Leukocytes were isolated from C57BL/6 and B-hPD-1/hSIRPA/hCD47 mice (n=3). Flow cytometry analysis of the blood leukocytes was performed to assess leukocyte subpopulations. A. Representative FACS plots. Single live cells were gated for CD45 population and used for further analysis as indicated here. B. Results of FACS analysis. Percent of T cells, B cells, NK cells, monocytes, DCs, granulocytes and macrophages in homozygous B-hPD-1/hSIRPA/hCD47 mice were similar to those in the C57BL/6 mice, demonstrating that introduction of hPD-1, hSIRPα and hCD47 in place of its mouse counterpart does not change the overall development, differentiation or distribution of these cell types in blood.

Analysis of blood T cell subpopulations in B-hPD-1/hSIRPA/hCD47 mice

Analysis of spleen T cell subpopulations by FACS

Leukocytes were isolated from female C57BL/6 and B-hPD-1/hSIRPA/hCD47 mice (n=3). Flow cytometry analysis of the blood leukocytes was performed to assess leukocyte subpopulations. A. Representative FACS plots. Single live CD45+ cells were gated for CD3+ T cell population and used for further analysis as indicated here. B. Results of FACS analysis. Percent of CD8+ T cells, CD4+ T cells and Treg cells in homozygous B-hPD-1/hSIRPA/hCD47 mice were similar to those in the C57BL/6 mice, demonstrating that introduction of hPD-1, hSIRPα and hCD47 in place of its mouse counterpart does not change the overall development, differentiation or distribution of these T cell sub types in blood.

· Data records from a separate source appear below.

(** X4. Play pressed in a mounted component that is paused before the end
    of its plan: after as many ticks of the new interval as there are
    moves left, the puzzle is solved (rods 0 and 1 empty, the whole tower
    of n disks on rod 2, [currentMoveIndex] at [moves.length]) and the
    playback has stopped itself: [isPlaying] is false, [intervalId] is
    null and no interval is live. *)
Theorem autoplay_completes (depth : nat) (now : Z) (s : State) :
  session depth s ->
  isPlaying s = false ->
  (currentMoveIndex s < length (moves s))%nat ->
  exists sf n,
    repeatedly (fire (nextInterval s)) (length (moves s) - currentMoveIndex s)
      (startAnimation now s) = Ok sf
    /\ 3 <= n <= 10
    /\ calculateMoves (Z.to_nat n) n 0 2 1 = Some (moves sf)
    /\ currentMoveIndex sf = length (moves sf)
    /\ rods sf = [[]; []; initialRod n]
    /\ isPlaying sf = false
    /\ intervalId sf = None
    /\ liveIntervals sf = [].
Proof.
  intros Hs Hp Hlt.
  pose proof (session_sound _ _ Hs) as [Ht (_ & k & Hk & Hm & _ & Hplan)].
  pose proof (timerSound_startAnimation now s Ht) as Ht'.
  destruct Ht as [_ Hlive]. rewrite Hp in Hlive. destruct Hlive as [_ Hlive].
  destruct Hplan as (_ & _ & _ & Hsuf).
  rewrite (startAnimation_starts now s Hp Hlt) in Ht' |- *.
  set (t := withIntervalId _ _) in *.
  replace (length (moves s) - currentMoveIndex s)%nat
    with (S (length (moves s) - currentMoveIndex s - 1)) by lia.
  rewrite (autoplay_run (nextInterval s) (speed s) _ t [[]; []; initialRod (Z.of_nat (S k))]).
  - eexists _, (Z.of_nat (S k)). split; [reflexivity|].
    destruct (timerSound_stopAnimation
                (withIndex (length (moves t)) (withRods [[]; []; initialRod (Z.of_nat (S k))] t)))
      as (_ & Hp' & Hi' & Hl').
    { eapply timerSound_samePlayback; [|exact Ht']. repeat split. }
    destruct (stopAnimation_sameGame
                (withIndex (length (moves t)) (withRods [[]; []; initialRod (Z.of_nat (S k))] t)))
      as ((Hr & Hmv & Hidx & _) & _).
    split; [exact Hk|]. rewrite Hmv, Hidx, Hr.
    split; [|by repeat split].
    cbn [moves withIndex withRods]. subst t.
    cbn [moves withIntervalId withIntervals withStartTime withPlaying].
    rewrite Hm. apply calculateMoves_hanoi. lia.
  - subst t. cbn [liveIntervals withIntervalId withIntervals]. by rewrite Hlive.
  - subst t. cbn [moves currentMoveIndex withIntervalId withIntervals withStartTime withPlaying].
    lia.
  - exact Hsuf.
Qed.

Lemma autoplay_completes_witness :
  exists sf n,
    repeatedly (fire (nextInterval game3_step1))
      (length (moves game3_step1) - currentMoveIndex game3_step1)
      (startAnimation 5000 game3_step1) = Ok sf
    /\ 3 <= n <= 10
    /\ calculateMoves (Z.to_nat n) n 0 2 1 = Some (moves sf)
    /\ currentMoveIndex sf = length (moves sf)
    /\ rods sf = [[]; []; initialRod n]
    /\ isPlaying sf = false
    /\ intervalId sf = None
    /\ liveIntervals sf = [].
Proof.
  apply (autoplay_completes 10 5000 game3_step1).
  - apply (session_event 10 game3 ClickStepForward game3_step1);
      [exact game3_session|exact I|vm_compute; reflexivity].
  - reflexivity.
  - vm_compute. lia.
Defined.

(** X5. Pausing twice is pausing once: [stopAnimation] after
    [stopAnimation] changes nothing, in any state. *)
Theorem stopAnimation_idempotent (s : State) :
  stopAnimation (stopAnimation s) = stopAnimation s.
Proof.
  unfold stopAnimation. cbn [intervalId withPlaying].
  destruct (truthyId (intervalId s)) as [i|] eqn:E.
  - reflexivity.
  - cbn [intervalId withPlaying]. by rewrite E.
Qed.

(** X6. Play cannot start a second interval: [startAnimation] called
    again on what [startAnimation] returned changes nothing, in any state
    and at any clock reading, since the first call either set [isPlaying]
    or found nothing left to play. *)
Theorem startAnimation_once (now later : Z) (s : State) :
  startAnimation later (startAnimation now s) = startAnimation now s.
Proof.
  destruct (isPlaying s) eqn:Hp.
  { rewrite (startAnimation_refused now s) by (by left).
    by apply startAnimation_refused; left. }
  destruct (decide (currentMoveIndex s < length (moves s))%nat) as [Hlt|Hge].
  - apply startAnimation_refused. left. by rewrite (startAnimation_starts now s Hp Hlt).
  - rewrite (startAnimation_refused now s) by (right; lia).
    apply startAnimation_refused. right. lia.
Qed.

(** ** Stepping through by hand *)

Lemma stepsForward_run (j : nat) :
  forall (s : State) (rf : list (list DiskType)),
    (currentMoveIndex s + j <= length (moves s))%nat ->
    legalRun (rods s) (drop (currentMoveIndex s) (moves s)) rf ->
    exists rs,
      repeatedly stepForward j s = Ok (withIndex (currentMoveIndex s + j) (withRods rs s))
      /\ legalRun rs (drop (currentMoveIndex s + j) (moves s)) rf.
Proof.
  induction j as [|j IH]; intros s rf Hle Hrun.
  - exists (rods s). rewrite Nat.add_0_r. split; [|exact Hrun]. by destruct s.
  - destruct (lookup_lt_is_Some_2 (moves s) (currentMoveIndex s) ltac:(lia)) as [m Hm].
    rewrite (drop_S _ _ _ Hm) in Hrun.
    inversion Hrun as [|? ? ? rs1 ? Ho Ht Hrest]; subst.
    cbn [repeatedly]. rewrite stepForward_executeMove by lia.
    rewrite (executeMove_transfer _ _ _ Hm Ht). cbn [andThen].
    destruct (IH (withIndex (S (currentMoveIndex s)) (withRods rs1 s)) rf) as (rs & He & Hr).
    + cbn [currentMoveIndex moves withIndex withRods]. lia.
    + exact Hrest.
    + exists rs. rewrite He. cbn [currentMoveIndex moves withIndex withRods] in *.
      replace (currentMoveIndex s + S j)%nat with (S (currentMoveIndex s) + j)%nat by lia.
      split; [reflexivity|exact Hr].
Qed.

Combination therapy of anti-human PD-1 Ab and CD47 Ab

Antitumor activity of anti-human PD-1 antibody pembrolizumab combined with anti-human CD47 antibody in B-hPD-1/hSIRPA/hCD47 mice. (A) Pembrolizumab combined with hCD47 antibody inhibited MC38-hCD47 tumor growth in B-hPD-1/hSIRPA/hCD47 mice. Murine colon cancer MC38-hCD47 cells (5×10⁵) were subcutaneously implanted into homozygous B-hPD-1/hSIRPA/hCD47 mice (female, 5-7 week-old, n=6). Mice were grouped when tumor volume reached approximately 150 mm³, at which time they were treated with pembrolizumab and hCD47 antibody with doses and schedules indicated in panel. (B) Body weight changes during treatment. As shown in panel A, combination of pembrolizumab and CD47  antibody shows more inhibitory effects than individual groups, demonstrating that the B-hPD-1/hSIRPA/hCD47 mice provide a powerful preclinical model for in vivo evaluation of combination therapy of anti-human PD-1 and anti-human CD47 antibodies. Values are expressed as mean ± SEM.

In vivo efficacy of anti-human PD-L1 antibody

Antitumor activity of anti-human PD-L1 antibody in B-hPD-1/hSIRPA/hCD47 mice. (A) Anti-human PD-L1 antibody atezolizumab inhibited MC38-hPD-L1/hCD47 tumor growth in B-hPD-1/hSIRPA/hCD47 mice. Murine colon cancer MC38-hPD-L1/hCD47 cells (5×10⁵) were subcutaneously implanted into homozygous B-hPD-1/hSIRPA/hCD47 mice (male, 5-week-old, n=5). Mice were grouped when tumor volume reached approximately 100 mm³, at which time they were treated with anti-human PD-L1 antibody with doses and schedules indicated in panel. (B) Body weight changes during treatment. As shown in panel A, anti-human PD-L1 antibody was efficacious in controlling tumor growth in B-hPD-1/hSIRPA/hCD47 mice, demonstrating that the B-hPD-1/hSIRPA/hCD47 mice provide a powerful preclinical model for in vivo evaluation of anti-human PD-L1 antibodies. Values are expressed as mean ± SEM.